¿Cuántos recién nacidos son abandonados en las calles?; ¿cuántas jóvenes violadas, indígenas o muy pobres, quedan embarazadas?; ¿cuántos pequeños perviven en cajas en los semáforos?; ¿qué tanto logró la administración de AMLO para evitar que madres indígenas parieran en los pasillos de hospitales en Oaxaca?: ¿Cuánto es cuánto?
No hay quien sea partidario del aborto como método de control de la natalidad; no hay mujer que goce al abortar; no hay médico cuyo ejercicio considere abortar como método anticonceptivo. Cuando la embarazada es menor de edad y ha sido violada, la única opción debería ser abortar: salvar a la niña cuyo destino es una suerte de infierno es obligación ética y moral. Dios no debe estar tranquilo al ver el sufrimiento de los niños y niñas en situación de calle.
Dos grupos se oponen al aborto en cualquier circunstancia: los religiosos ultrarreligiosos y los políticos ultraconservadores, interesados en quedar bien los sábados en el templo o los domingos en la iglesia. Sin que importen las circunstancias, los ultras-ultras, religiosos o políticos, son incapaces de dialogar. Nada importa ni intimida a los ultra-ultras: malformaciones, enfermedad, posible muerte de la progenitora, violación, y embarazo en menores. Nada, ni la muerte, perturba a los ultra-ultras: ¿cuántos son pederastas o violadores?

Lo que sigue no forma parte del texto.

(** ** The embedded code *)

Record LayerFrameSource (World : Type) : Type := mkLayerFrameSource {
  layer : Layer;
  frameSource : FrameSource.t World
}.
Arguments mkLayerFrameSource {World} _ _.
Arguments layer {World} _.
Arguments frameSource {World} _.

(** What the body of the [for] loop of [readNextFrame] leaves: the loop ran
    to its end, or a [return] left the function. *)
Inductive LoopExit : Type :=
  | Completed (canvas : Canvas)
  | Returned (rgba : Buffer).

(** What [readNextFrame] returns: the bare buffer of the single-layer
    shortcut, or the pair [[rgba, objectsString]] whose first component is
    [undefined] when the canvas has not changed. *)
Inductive FrameResult : Type :=
  | Bare (rgba : Buffer)
  | Pair (rgba : option Buffer) (objectsString : string).

(** The object [createFrameSource] returns.  [layerFrameSources] is the
    array its two functions close over. *)
Module Engine.
Record t (World : Type) : Type := mk {
  readNextFrame : JsNum -> option string -> M (Run World) FrameResult;
  close : M (Run World) unit;
  layerFrameSources : list (LayerFrameSource World)
}.
Arguments mk {World} _ _ _.
Arguments readNextFrame {World} _ _ _.
Arguments close {World} _.
Arguments layerFrameSources {World} _.
End Engine.

Section Composition.
Context {World : Type} (ext : Externals World).

(** [fillColorFrameSource({ params, width, height })] *)
Definition fillColorFrameSource : FabricFunc World := fun opts =>
  let color := color (params opts) in
  await colors <- getRandomColors ext 1;
  let randomColor := head colors in
  ret (mkCallbacks
         (fun progress canvas =>
            let rect := Rect 0 0 (width opts) (height opts) (js_or color randomColor) in
            ret (canvas_add rect canvas))
         None).

(** [const fabricFrameSources = { fabric: ..., ... }] *)
Definition fabricFrameSources : gmap string (FabricFunc World) :=
  list_to_map
    [ ("fabric", customFabricFrameSource ext);
      ("image", imageFrameSource ext);
      ("image-overlay", imageOverlayFrameSource ext);
      ("title", titleFrameSource ext);
      ("subtitle", subtitleFrameSource ext);
      ("linear-gradient", linearGradientFrameSource ext);
      ("radial-gradient", radialGradientFrameSource ext);
      ("fill-color", fillColorFrameSource);
      ("news-title", newsTitleFrameSource ext);
      ("slide-in-text", slideInTextFrameSource ext) ].

(** The object literal of the [else] branch. *)
Definition otherFrameSources : gmap string (Opts -> M World (FrameSource.t World)) :=
  list_to_map
    [ ("video", createVideoFrameSource ext);
      ("gl", createGlFrameSource ext);
      ("canvas", createCustomCanvasFrameSource ext) ].

(** The value of [createFrameSourceFunc] after the [if]/[else]; [None] is a
    falsy value.  A tag that names a member of [Object.prototype] is truthy
    in the first lookup already, so in the [else] branch only the own
    properties of the second literal are left to find. *)
Definition createFrameSourceFunc (tag : string)
    : option (Opts -> M World (FrameSource.t World)) :=
  match js_get fabricFrameSources tag with
  | Own f => Some (createFabricFrameSource ext (SourceFunction f))
  | Inherited name => Some (createFabricFrameSource ext (PrototypeMember name))
  | Undefined =>
      match js_get otherFrameSources tag with
      | Own f => Some f
      | _ => None
      end
  end.

(** The mapper given to [pMap] in [createFrameSource]. *)
Definition createLayerFrameSource (clipDuration : JsNum) (width height channels : nat)
    (layer : Layer) (layerIndex : nat) : M (Run World) (LayerFrameSource World) :=
  match createFrameSourceFunc (type layer) with
  | None => throw (AssertionError ("Invalid type " +:+ type layer))
  | Some func =>
      emit (EvFactory layerIndex (type layer));;
      await frameSource <- lift (func (mkOpts width height clipDuration channels layer));
      emit (EvCreated layerIndex);;
      ret (mkLayerFrameSource layer frameSource)
  end.

(** The [for] loop of [readNextFrame]; [count] is
    [layerFrameSources.length] and [index] the position of the head of
    [rest] in it. *)
Fixpoint renderLayers (width height count : nat) (time : JsNum) (index : nat)
    (rest : list (LayerFrameSource World)) (canvas : Canvas) : M (Run World) LoopExit :=
  match rest with
  | [] => ret (Completed canvas)
  | lfs :: rest' =>
      let offsetProgress := offsetProgress time (layer lfs) in
      if shouldDrawLayer time (layer lfs) then
        emit (EvRender index offsetProgress);;
        await drawn <-
          lift (FrameSource.readNextFrame (frameSource lfs) offsetProgress canvas);
        let (rgba, canvas) := drawn in
        match rgba with
        | Some rgba =>
            if Nat.eqb count 1 then ret (Returned rgba)
            else
              emit EvImage;;
              let img := rgbaToFabricImage width height rgba in
              renderLayers width height count time (S index) rest' (canvas_add img canvas)
        | None =>
            renderLayers width height count time (S index) rest' canvas
        end
      else renderLayers width height count time (S index) rest' canvas
  end.

(** The part of [readNextFrame] after the loop. *)
Definition compareAndRender (lastCanvasObjects : option string) (canvas : Canvas)
    : M (Run World) FrameResult :=
  emit EvStringify;;
  let objectsString := JSON_stringify (toJSON ext) (_objects canvas) in
  if truthy lastCanvasObjects && bool_decide (Some objectsString = lastCanvasObjects) then
    emit EvClear;;
    emit EvDispose;;
    ret (Pair None objectsString)
  else
    emit EvRasterize;;
    ret (Pair (Some (renderFabricCanvas ext canvas)) objectsString).

(** [async function readNextFrame({ time, lastCanvasObjects })] *)
Definition readNextFrame (width height : nat)
    (layerFrameSources : list (LayerFrameSource World))
    (time : JsNum) (lastCanvasObjects : option string) : M (Run World) FrameResult :=
  let canvas := createFabricCanvas width height in
  await exit <- renderLayers width height (length layerFrameSources) time 0
                  layerFrameSources canvas;
  match exit with
  | Returned rgba => ret (Bare rgba)
  | Completed canvas => compareAndRender lastCanvasObjects canvas
  end.

(** The mapper given to [pMap] in [close]. *)
Definition closeLayerFrameSource (lfs : LayerFrameSource World) (index : nat)
    : M (Run World) unit :=
  emit (EvClose index);;
  lift (FrameSource.close (frameSource lfs)).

La moralidad del aborto (Siglo XXI, 2009) es un espléndido libro de Gustavo Ortiz Millán. “Muchos pensamos”, escribe Ortiz Millán, “que la ley que penaliza el aborto es ineficaz e inmoral” ya que: 1) los abortos se practican con o sin ley; 2) es una ley que tiene más consecuencias negativas que positivas: orilla a las mujeres a arriesgar su salud y provoca la muerte de muchas en abortos clandestinos; 3) violenta los derechos a la privacidad, autonomía, dignidad e igualdad de las mujeres; y, 4) no reduce el número de abortos ni tiene ningún efecto disuasorio”.
Ortiz Millán tiene razón. Cuando la embarazada es una menor de edad violada por algún familiar, como sucede “con frecuencia” en nuestro continente, la hipocresía del nauseabundo binomio políticos/religiosos alcanza el clímax.
Rescato, entre muchas, una noticia “vieja”: “El caso de una niña de 11 años violada enciende el debate sobre el aborto en Chile (El País, agosto 11, 2016)”. La información no es noticia del medioevo, es actual. La niña tenía 11 años y 20 semanas de gestación. El violador, su padrastro, tenía 41 años. Afortunadamente, en 2024, Chile ha modificado su ley y permite la despenalización por motivos de salud o violación. En cambio, en Nicaragua, la dupla homicida conformada por los nefastos exguerrilleros, ahora patanes entre los patanes, Daniel Ortega y Rosario Murillo, así como en El Salvador, Honduras, Argentina y República Dominicana, el aborto está casi prohibido. En México sólo es aceptado en 13 estados.
El 66% de las embarazadas por violación es menor de edad y el 11% tiene menos de 11 años. Es decir, son niñas. En Latinoamérica, aproximadamente un 90% de los casos son embarazadas por algún familiar o conocido.
Duele e incomoda aceptarlo: los librepensadores perdemos incontables batallas éticas contra la satrapía conformada por políticos y religiosos inmorales. En Guanajuato hay varias campesinas encarceladas por abortar, quizás, la mayoría de las veces, involuntariamente. En México la realidad escuece. Si se toma en cuenta la magnitud de los actos desprovistos de ética, tanto de políticos como de religiosos, apena la magra cifra de políticos tras las rejas; lo mismo sucede con los clérigos: ¿cuántos han sido encarcelados?